Let's consider this example:
```
 Main.returnFrame_entry() { //  [R2]
         { info_tbls: [(c18g,
                        label: block_c18g_info
                        rep: StackRep []
                        srt: Just GHC.CString.unpackCString#_closure),
                       (c18r,
                        label: Main.returnFrame_info
                        rep: HeapRep static { Fun {arity: 1 fun_type: ArgSpec 5} }
                        srt: Nothing)]
           stack_info: arg_space: 8
         }
     {offset

      [...]

       c18u: // global
           //tick src<Main.hs:(7,1)-(16,15)>
           I64[Hp - 16] = sat_s16B_info;
           P64[Hp] = _s16r::P64;
           _c17j::P64 = Hp - 16;
           //tick src<Main.hs:8:25-39>
           I64[Sp - 8] = c18g;
           R3 = _c17j::P64;
           R2 = GHC.IO.Unsafe.unsafePerformIO_closure;
           R1 = GHC.Base.$_closure;
           Sp = Sp - 8;
           call stg_ap_pp_fast(R3,
                               R2,
                               R1) returns to c18g, args: 8, res: 8, upd: 8;
```

The return frame `block_c18g_info` has the label `c18g` which is used in the call to `stg_ap_pp_fast`
(`returns to c18g`) as continuation (`cml_cont`).
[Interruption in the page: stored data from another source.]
(** * Pinger3: statistics, checkpointing and history of a latency probe

    A shallow embedding of [Pinger3.py].  The Python functions
    [save_results], [load_history], [print_comparison],
    [print_current_results], [sigint_handler], [run_ping] (with its inner
    [update_interim]) and [main] are translated to Rocq functions over an
    explicit process state: the file system, the module-level dict
    [save_on_interrupt], the text written to standard output and two
    counters indexing the answers of the outside world (the [ping3]
    transport and the clock).

    Modelling conventions.
    - Python [int] is [Z]; Python [float] is an exact rational [Q], so a
      binary64 rounding step is the identity here: the arithmetic facts
      below are the exact ones that the floating-point results approximate.
    - A Python exception is a value of [exn]; code that may raise lives in
      the state-and-exception monad [M].
    - A [dict] is an association list in insertion order, read with
      [Py.get] and [Py.getitem].
    - The [json] library is taken at its interface: a file either fails to
      decode ([Garbage]) or decodes to the value it was dumped from
      ([Json v]).
    - [print] appends a structured [line] to [stdout]: a fixed message
      carries the source text (without its leading newline), a formatted
      message carries the values it formats.
    - [run_ping] is a step machine, so that a [SIGINT] can arrive between
      any two statements of the loop; [main] takes the moment it arrives
      as an argument.  Signals outside the loop, argument parsing and the
      interactive prompts are not modelled. *)

From Stdlib Require Import ZArith QArith Lia Lqa.
From stdpp Require Import gmap strings list.

Local Open Scope Z_scope.

(** ** Python values and exceptions *)

#[local] Set Warnings "-register-all".

Inductive pyval : Type :=
  | VNone
  | VBool (b : bool)
  | VInt (z : Z)
  | VFloat (q : Q)
  | VStr (s : string)
  | VList (l : list pyval)
  | VDict (d : list (string * pyval)).

Inductive exn : Type :=
  | ZeroDivisionError
  | ValueError
  | StatisticsError
  | AttributeError
  | KeyError
  | TypeError
  | JSONDecodeError
  | FileNotFoundError
  | OSError
  | KeyboardInterrupt
  | SystemExit (code : Z).

(** [except Exception] catches everything but the [BaseException]-only
    classes [KeyboardInterrupt] and [SystemExit]. *)
Definition is_Exception (e : exn) : bool :=
  match e with
  | KeyboardInterrupt | SystemExit _ => false
  | _ => true
  end.
(** * arlon: publishing a cluster's configuration to git

    A shallow embedding of [cmd/cluster] of arlon: [DeployToGit] with its
    helpers [copyManifests], [getInlineBundles] and [copyInlineBundles], and
    [ConstructRootApp]; and of [deleteBundle] of [cmd/bundle].  The Go
    library calls the code makes ([strings], [path], [text/template], the
    worktree filesystem of go-git, the Kubernetes client and the API server
    behind it) are modelled first, each from its documented behaviour; the
    functions of the packages follow, statement by statement. *)

From Stdlib Require Import String Ascii List ZArith Lia Bool.
From Stdlib.Strings Require Import Byte.
From stdpp Require Import base gmap sets list strings option.

Local Open Scope string_scope.
Local Open Scope list_scope.

(** A Go [[]byte] that is not nil.  A nil slice is [None] at the places where
    the code can see one (the result of indexing a map with a missing key). *)
Definition bytes := list byte.

#[global] Instance byte_eq_decision : EqDecision byte := Byte.byte_eq_dec.

(** [string(b)] for a possibly nil slice [b]. *)
Definition string_of_slice (b : option bytes) : string :=
  match b with
  | Some l => string_of_list_byte l
  | None => ""
  end.

(** Go's [(T, error)] results; an error is its message. *)
Inductive result (A : Type) : Type :=
  | Ok (a : A)
  | Error (msg : string).
Arguments Ok {A} a.
Arguments Error {A} msg.

Definition is_ok {A} (r : result A) : bool :=
  match r with Ok _ => true | Error _ => false end.

(** ** Package strings *)
Module gostrings.

(** [strings.Compare]: -1, 0 or +1 by lexicographic byte order. *)
Definition Compare (a b : string) : Z :=
  match String.compare a b with
  | Eq => 0
  | Lt => -1
  | Gt => 1
  end%Z.

(** [strings.Split(s, sep)] for a separator of one byte, which is what both
    call sites pass.  The result is never empty: [Split("", sep)] is
    [[""]]. *)
Fixpoint Split (s : string) (sep : ascii) : list string :=
  match s with
  | EmptyString => [EmptyString]
  | String c s' =>
      if decide (c = sep) then EmptyString :: Split s' sep
      else match Split s' sep with
           | h :: t => String c h :: t
           | [] => [String c EmptyString]
           end
  end.

(** [strings.Join(elems, sep)]. *)
Definition Join (elems : list string) (sep : string) : string :=
  String.concat sep elems.

End gostrings.

(** ** Package path *)
Module path.

Definition rooted (p : string) : bool :=
  match p with
  | String "/" _ => true
  | _ => false
  end.

(** One path element against the elements kept so far (last one first):
    empty and [.] elements vanish, [..] removes the element before it,
    stays when there is none to remove in a relative path, and vanishes at
    the root. *)
Definition elem_step (isRooted : bool) (kept : list string) (e : string)
  : list string :=
  if decide (e = "") then kept
  else if decide (e = ".") then kept
  else if decide (e = "..") then
    match kept with
    | [] => if isRooted then [] else [e]
    | top :: below => if decide (top = "..") then e :: kept else below
    end
  else e :: kept.

(** The elements of the cleaned path, first one first. *)
Definition elems (p : string) : list string :=
  rev (fold_left (elem_step (rooted p)) (gostrings.Split p "/") []).

(** [path.Clean]. *)
Definition Clean (p : string) : string :=
  let body := gostrings.Join (elems p) "/" in
  if rooted p then "/" +:+ body
  else if decide (body = "") then "." else body.

(** [path.Join(elem...)]: leading empty elements are skipped, the rest is
    joined with slashes and cleaned; all empty gives the empty string. *)
Fixpoint Join (elem : list string) : string :=
  match elem with
  | [] => ""
  | e :: rest =>
      if decide (e = "") then Join rest
      else Clean (gostrings.Join elem "/")
  end.

End path.

(** ** State and errors

    A Go function that mutates what it is handed and returns [(T, error)]:
    the state comes back in both cases, since an error does not undo the
    writes made before it. *)
Definition SE (S A : Type) : Type := S → result A * S.
(** A cable from the output to the input: a read delivers, complete,
    the bytes of the latest write, or would block when nothing was
    written yet. *)
Definition loopback : Alsa := {|
  snd_rawmidi_open  := snd_rawmidi_open ideal;
  snd_rawmidi_write := snd_rawmidi_write ideal;
  snd_rawmidi_drain := snd_rawmidi_drain ideal;
  snd_rawmidi_close := snd_rawmidi_close ideal;
  snd_rawmidi_read  := fun t _ _ =>
    match writes t with
    | [] => (- EAGAIN, [0; 0; 0])
    | _ :: _ => (3, last (writes t) [])
    end
|}.

(** As [ideal], with every write reporting [n]. *)
Definition writing (n : Z) : Alsa := {|
  snd_rawmidi_open  := snd_rawmidi_open ideal;
  snd_rawmidi_write := fun _ _ _ => n;
  snd_rawmidi_drain := snd_rawmidi_drain ideal;
  snd_rawmidi_close := snd_rawmidi_close ideal;
  snd_rawmidi_read  := snd_rawmidi_read ideal
|}.

(** As [ideal], but closing the channel [bad] fails with -EBADF. *)
Definition close_failing (bad : handle) : Alsa := {|
  snd_rawmidi_open  := snd_rawmidi_open ideal;
  snd_rawmidi_write := snd_rawmidi_write ideal;
  snd_rawmidi_drain := snd_rawmidi_drain ideal;
  snd_rawmidi_close := fun _ h => if h =? bad then -9 else 0;
  snd_rawmidi_read  := snd_rawmidi_read ideal
|}.

(** An [LP] as [LP lp;] leaves it on the stack, with [cb] in
    [current_buff], next to the demo's [LPEvent event = {0}]. *)
Definition on_stack (cb : Z) : memory := {|
  lp_obj    := {| midi_in := None; midi_out := None; current_buff := cb |};
  event_obj := {| type := 0; note_x := 0; note_y := 0 |};
  trace     := []
|}.

(** An opened session on the channels 1 and 2. *)
Definition opened (cb : Z) : memory := {|
  lp_obj    := {| midi_in := Some 1; midi_out := Some 2; current_buff := cb |};
  event_obj := {| type := 0; note_x := 0; note_y := 0 |};
  trace     := []
|}.

(** The grid the demo starts from: every note off. *)
Definition all_off : list LPNote :=
  flat_map (fun i => map (fun j => LP_NOTE LP_NOTE_OFF (LP_KEY i j) 0)
                         [0; 1; 2; 3; 4; 5; 6; 7])
           [0; 1; 2; 3; 4; 5; 6; 7].

(** As [ideal], with [d] the outcome of every drain. *)
Definition draining (d : Z) : Alsa := {|
  snd_rawmidi_open  := snd_rawmidi_open ideal;
  snd_rawmidi_write := snd_rawmidi_write ideal;
  snd_rawmidi_drain := fun _ _ => d;
  snd_rawmidi_close := snd_rawmidi_close ideal;
  snd_rawmidi_read  := snd_rawmidi_read ideal
|}.

(** A machine without the device: the open fails with -ENOENT and leaves
    both channel pointers null, as alsa-lib does. *)
Definition absent : Alsa := {|
  snd_rawmidi_open  := fun _ _ _ _ _ => (-2, None, None);
  snd_rawmidi_write := snd_rawmidi_write ideal;
  snd_rawmidi_drain := snd_rawmidi_drain ideal;
  snd_rawmidi_close := snd_rawmidi_close ideal;
  snd_rawmidi_read  := snd_rawmidi_read ideal
|}.

(** ** The sending functions as one family *)

(** The six functions that write one message and drain. *)
Inductive command :=
| Reset
| SetNote (note : LPNote)
| SetNotes (notes : list LPNote)
| SetDoubleBufferingFlags (flags : Z)
| EnableFlashing
| DisableFlashing.

Definition run_command (alsa : Alsa) (lp : pointer) (c : command) : M Z :=
  match c with
  | Reset => lp_reset alsa lp
  | SetNote note => lp_set_note alsa lp note
  | SetNotes notes => lp_set_notes alsa lp (Some notes)
  | SetDoubleBufferingFlags flags => lp_set_double_buffering_flags alsa lp flags
  | EnableFlashing => lp_enable_flashing alsa lp
  | DisableFlashing => lp_disable_flashing alsa lp
  end.

(** The bytes each of them builds in its [msg_buff]. *)
Definition message (c : command) : list Z :=
  match c with
  | Reset => [0xB0; 0x00; 0x00]
  | SetNote note => note_msg note
  | SetNotes notes => grid_msg notes
  | SetDoubleBufferingFlags flags => [0xB0; 0x00; uchar (flags + 0x20)]
  | EnableFlashing => [0xB0; 0x00; 0x28]
  | DisableFlashing => [0xB0; 0x00; 0x21]
  end.

(** The count each of them compares the result of the write with:
    [3], and [3 * LP_ROWS * LP_COLS] for the grid. *)
Definition expected (c : command) : Z :=
  match c with
  | SetNotes _ => 3 * LP_ROWS * LP_COLS
  | _ => 3
  end.

(** [lp_set_notes] takes an array of [LP_ROWS * LP_COLS] notes. *)
Definition grid_sized (c : command) : Prop :=
  match c with
  | SetNotes notes => length notes = 64%nat
  | _ => True
  end.

(** The flag bytes that can be built from the [LP_DOUBLE_BUFFERING_]
    constants: no bit outside DISPLAY_1, UPDATE_1, FLASH and COPY. *)
Definition documented_flags (flags : Z) : Prop :=
  Z.land flags
         (Z.lor (Z.lor LP_DOUBLE_BUFFERING_DISPLAY_1 LP_DOUBLE_BUFFERING_UPDATE_1)
                (Z.lor LP_DOUBLE_BUFFERING_FLASH LP_DOUBLE_BUFFERING_COPY))
  = flags.

(** The non-null channels of a context, input first. *)
Definition channels (s : LP) : list handle :=
  match midi_in s with Some i => [i] | None => [] end
  ++ match midi_out s with Some o => [o] | None => [] end.

(** ** The demo (demo.c) *)

(** [notes[i] = v] inside the bounds of the array. *)
Definition note_store (notes : list LPNote) (i : Z) (v : LPNote) : list LPNote :=
  firstn (Z.to_nat i) notes ++ v :: skipn (S (Z.to_nat i)) notes.

(** The loops that set up the grid (demo.c lines 40-42 with NOTE_OFF and
    colour 0, lines 112-114 with NOTE_ON and RED_FULL, and the tests):
    [notes[i * LP_ROWS + j] = LP_NOTE(state, LP_KEY(i,j), color)]. *)
Definition fill_notes (st col : Z) (notes : list LPNote) : list LPNote :=
  for_range 0 LP_ROWS (fun i notes =>
    for_range 0 LP_COLS (fun j notes =>
      note_store notes (i * LP_ROWS + j) (LP_NOTE st (LP_KEY i j) col))
    notes) notes.

(** demo.c line 66: the index of the note a PRESSED event is taken to
    hit, [event.note_y * LP_ROWS + event.note_x]. *)
Definition hit_index (e : LPEvent) : Z := note_y e * LP_ROWS + note_x e.

(** demo.c lines 86-90: a new green note from the [unsigned int random]. *)
Definition spawn (random : Z) (notes : list LPNote) : list LPNote :=
  let random_row := random mod 8 in
  let random_col := (random / 8) mod 8 in
  note_store notes (random_row * LP_COLS + random_col)
             (LP_NOTE LP_NOTE_ON (LP_KEY random_row random_col)
                      LP_COLOR_GREEN_FULL).

(** What the demo relies on between its array and the device: the note
    at index [i * 8 + j] carries the key of row [i], column [j]. *)
Definition keyed (notes : list LPNote) : Prop :=
  length notes = 64%nat /\
  forall i j, 0 <= i <= 7 -> 0 <= j <= 7 ->
    key (note_at notes (i * 8 + j)) = LP_KEY i j.

(** * Properties *)

(** ** Tactics *)

(** Splits a variable known to lie in [0,7] into its eight values. *)
Ltac split_0_7 x :=
  let H := fresh in
  assert (H : x = 0 \/ x = 1 \/ x = 2 \/ x = 3 \/
              x = 4 \/ x = 5 \/ x = 6 \/ x = 7) by lia;
  repeat (destruct H as [H | H]); subst x.

(** Splits a variable known to lie in [0,3] into its four values. *)
Ltac split_0_3 x :=
  let H := fresh in
  assert (H : x = 0 \/ x = 1 \/ x = 2 \/ x = 3) by lia;
  repeat (destruct H as [H | H]); subst x.

(** Unfolds the monad's plumbing, leaving the ALSA answers in place. *)
Ltac run :=
  cbv [bind ret get_lp get_event set_event set_current_buff set_channels record
       rawmidi_open rawmidi_write rawmidi_drain rawmidi_close rawmidi_read
       lp_obj event_obj trace midi_in midi_out current_buff is_addr].

(** ** Coordinate and colour codec *)

Lemma LP_KEY_bounds row col :
  0 <= row <= 7 -> 0 <= col <= 7 -> 0 <= LP_KEY row col <= 127.
Proof. unfold LP_KEY. lia. Qed.

Lemma LP_KEY_row row col :
  0 <= row <= 7 -> 0 <= col <= 7 -> LP_KEY row col / 16 = row.
Proof.
  intros Hr Hc. unfold LP_KEY.
  rewrite Z.mul_comm, Z.div_add_l by lia.
  rewrite Z.div_small by lia. lia.
Qed.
The source location we're after, is the nearest
`//tick` before the call (`//tick src<Main.hs:8:25-39>`).

In code the Cmm program is represented as a Hoopl graph. Hoopl distinguishes nodes by defining if they
are open or closed on entry (one can fallthrough to them from the previous instruction) and if they are
open or closed on exit (one can fallthrough from them to the next node).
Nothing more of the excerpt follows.